START Provided data

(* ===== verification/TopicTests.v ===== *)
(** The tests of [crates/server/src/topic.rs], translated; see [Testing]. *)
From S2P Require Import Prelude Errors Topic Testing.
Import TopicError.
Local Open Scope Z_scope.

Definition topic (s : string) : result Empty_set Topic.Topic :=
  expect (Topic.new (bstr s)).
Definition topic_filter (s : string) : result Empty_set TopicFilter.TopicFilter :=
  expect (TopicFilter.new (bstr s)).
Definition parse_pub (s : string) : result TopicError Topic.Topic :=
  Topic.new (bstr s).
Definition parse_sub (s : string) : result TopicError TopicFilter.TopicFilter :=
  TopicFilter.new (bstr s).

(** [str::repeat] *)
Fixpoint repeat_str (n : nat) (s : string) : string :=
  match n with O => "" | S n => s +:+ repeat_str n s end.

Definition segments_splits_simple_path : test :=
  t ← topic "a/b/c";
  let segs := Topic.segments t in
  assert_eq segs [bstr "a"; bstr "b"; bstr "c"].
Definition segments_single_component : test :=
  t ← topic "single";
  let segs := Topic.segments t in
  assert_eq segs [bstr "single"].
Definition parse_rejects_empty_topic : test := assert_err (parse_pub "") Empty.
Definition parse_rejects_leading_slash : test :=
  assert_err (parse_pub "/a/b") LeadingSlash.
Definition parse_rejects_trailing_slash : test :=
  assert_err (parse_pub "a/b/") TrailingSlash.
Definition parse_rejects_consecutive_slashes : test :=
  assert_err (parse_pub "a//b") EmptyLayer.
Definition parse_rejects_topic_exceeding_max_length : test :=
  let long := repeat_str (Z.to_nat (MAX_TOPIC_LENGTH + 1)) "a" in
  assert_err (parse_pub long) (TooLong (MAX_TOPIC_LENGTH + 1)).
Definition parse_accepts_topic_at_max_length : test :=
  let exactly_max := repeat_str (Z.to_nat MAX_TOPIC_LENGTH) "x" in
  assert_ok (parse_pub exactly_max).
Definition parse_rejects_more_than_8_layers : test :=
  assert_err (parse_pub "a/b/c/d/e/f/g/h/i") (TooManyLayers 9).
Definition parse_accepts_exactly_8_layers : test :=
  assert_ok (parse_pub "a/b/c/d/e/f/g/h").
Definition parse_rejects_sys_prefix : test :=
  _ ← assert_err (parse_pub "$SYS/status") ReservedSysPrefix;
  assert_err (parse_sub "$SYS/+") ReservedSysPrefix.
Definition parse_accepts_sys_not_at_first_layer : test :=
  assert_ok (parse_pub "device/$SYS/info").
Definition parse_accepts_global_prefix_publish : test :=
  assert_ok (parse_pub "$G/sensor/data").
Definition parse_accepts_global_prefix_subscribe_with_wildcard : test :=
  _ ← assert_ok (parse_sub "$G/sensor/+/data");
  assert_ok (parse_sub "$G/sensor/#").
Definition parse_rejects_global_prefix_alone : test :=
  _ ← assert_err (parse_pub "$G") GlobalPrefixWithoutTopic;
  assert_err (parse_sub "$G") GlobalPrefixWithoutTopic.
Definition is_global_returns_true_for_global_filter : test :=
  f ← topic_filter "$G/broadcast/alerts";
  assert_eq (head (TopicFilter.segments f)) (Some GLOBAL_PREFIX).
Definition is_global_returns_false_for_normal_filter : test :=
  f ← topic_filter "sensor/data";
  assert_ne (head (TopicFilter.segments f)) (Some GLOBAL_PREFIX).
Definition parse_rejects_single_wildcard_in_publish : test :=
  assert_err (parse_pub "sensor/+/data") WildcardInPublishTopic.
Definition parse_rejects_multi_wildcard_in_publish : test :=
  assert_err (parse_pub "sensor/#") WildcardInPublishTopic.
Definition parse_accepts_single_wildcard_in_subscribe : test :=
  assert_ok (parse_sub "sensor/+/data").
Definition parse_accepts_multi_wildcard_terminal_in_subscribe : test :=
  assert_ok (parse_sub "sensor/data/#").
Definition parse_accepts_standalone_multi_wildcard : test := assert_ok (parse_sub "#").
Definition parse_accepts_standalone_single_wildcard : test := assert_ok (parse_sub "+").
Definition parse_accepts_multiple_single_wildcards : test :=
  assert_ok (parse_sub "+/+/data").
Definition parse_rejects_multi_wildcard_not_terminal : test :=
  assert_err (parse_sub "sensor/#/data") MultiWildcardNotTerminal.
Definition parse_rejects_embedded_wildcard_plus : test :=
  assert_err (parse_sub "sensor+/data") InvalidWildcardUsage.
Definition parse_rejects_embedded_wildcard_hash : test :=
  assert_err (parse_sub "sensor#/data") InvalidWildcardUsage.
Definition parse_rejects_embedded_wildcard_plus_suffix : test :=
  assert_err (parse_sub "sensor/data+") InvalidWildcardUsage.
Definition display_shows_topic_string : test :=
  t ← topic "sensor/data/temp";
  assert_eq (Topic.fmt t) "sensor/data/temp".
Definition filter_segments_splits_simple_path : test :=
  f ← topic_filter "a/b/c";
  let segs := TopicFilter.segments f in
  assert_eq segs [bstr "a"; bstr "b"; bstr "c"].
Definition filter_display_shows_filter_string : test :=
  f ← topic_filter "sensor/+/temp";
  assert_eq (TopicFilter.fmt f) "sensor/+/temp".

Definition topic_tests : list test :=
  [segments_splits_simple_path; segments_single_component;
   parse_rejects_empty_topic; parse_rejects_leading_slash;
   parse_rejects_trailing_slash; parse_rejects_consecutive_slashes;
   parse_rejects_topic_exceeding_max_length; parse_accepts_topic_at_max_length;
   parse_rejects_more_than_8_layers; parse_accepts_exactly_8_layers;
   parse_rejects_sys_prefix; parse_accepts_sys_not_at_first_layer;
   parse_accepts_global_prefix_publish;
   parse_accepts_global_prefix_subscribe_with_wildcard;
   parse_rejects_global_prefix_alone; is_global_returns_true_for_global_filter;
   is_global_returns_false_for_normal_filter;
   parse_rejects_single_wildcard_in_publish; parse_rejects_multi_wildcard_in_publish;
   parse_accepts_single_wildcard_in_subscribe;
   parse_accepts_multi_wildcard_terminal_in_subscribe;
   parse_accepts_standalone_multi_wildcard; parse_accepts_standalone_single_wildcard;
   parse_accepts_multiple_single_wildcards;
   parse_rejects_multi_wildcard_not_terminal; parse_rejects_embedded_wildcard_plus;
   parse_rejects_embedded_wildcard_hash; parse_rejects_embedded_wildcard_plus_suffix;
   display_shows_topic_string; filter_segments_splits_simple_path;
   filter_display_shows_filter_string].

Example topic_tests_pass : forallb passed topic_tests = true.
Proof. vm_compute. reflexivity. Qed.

END Provided data

_Task to carry out_
Please copy exactly, and only, the lines running from the one containing "parse_accepts_global_prefix_subscribe_with_wildcard;" through the end of the listing.

_Expected answer_
   parse_accepts_global_prefix_subscribe_with_wildcard;
   parse_rejects_global_prefix_alone; is_global_returns_true_for_global_filter;
   is_global_returns_false_for_normal_filter;
   parse_rejects_single_wildcard_in_publish; parse_rejects_multi_wildcard_in_publish;
   parse_accepts_single_wildcard_in_subscribe;
   parse_accepts_multi_wildcard_terminal_in_subscribe;
   parse_accepts_standalone_multi_wildcard; parse_accepts_standalone_single_wildcard;
   parse_accepts_multiple_single_wildcards;
   parse_rejects_multi_wildcard_not_terminal; parse_rejects_embedded_wildcard_plus;
   parse_rejects_embedded_wildcard_hash; parse_rejects_embedded_wildcard_plus_suffix;
   display_shows_topic_string; filter_segments_splits_simple_path;
   filter_display_shows_filter_string].

Example topic_tests_pass : forallb passed topic_tests = true.
Proof. vm_compute. reflexivity. Qed.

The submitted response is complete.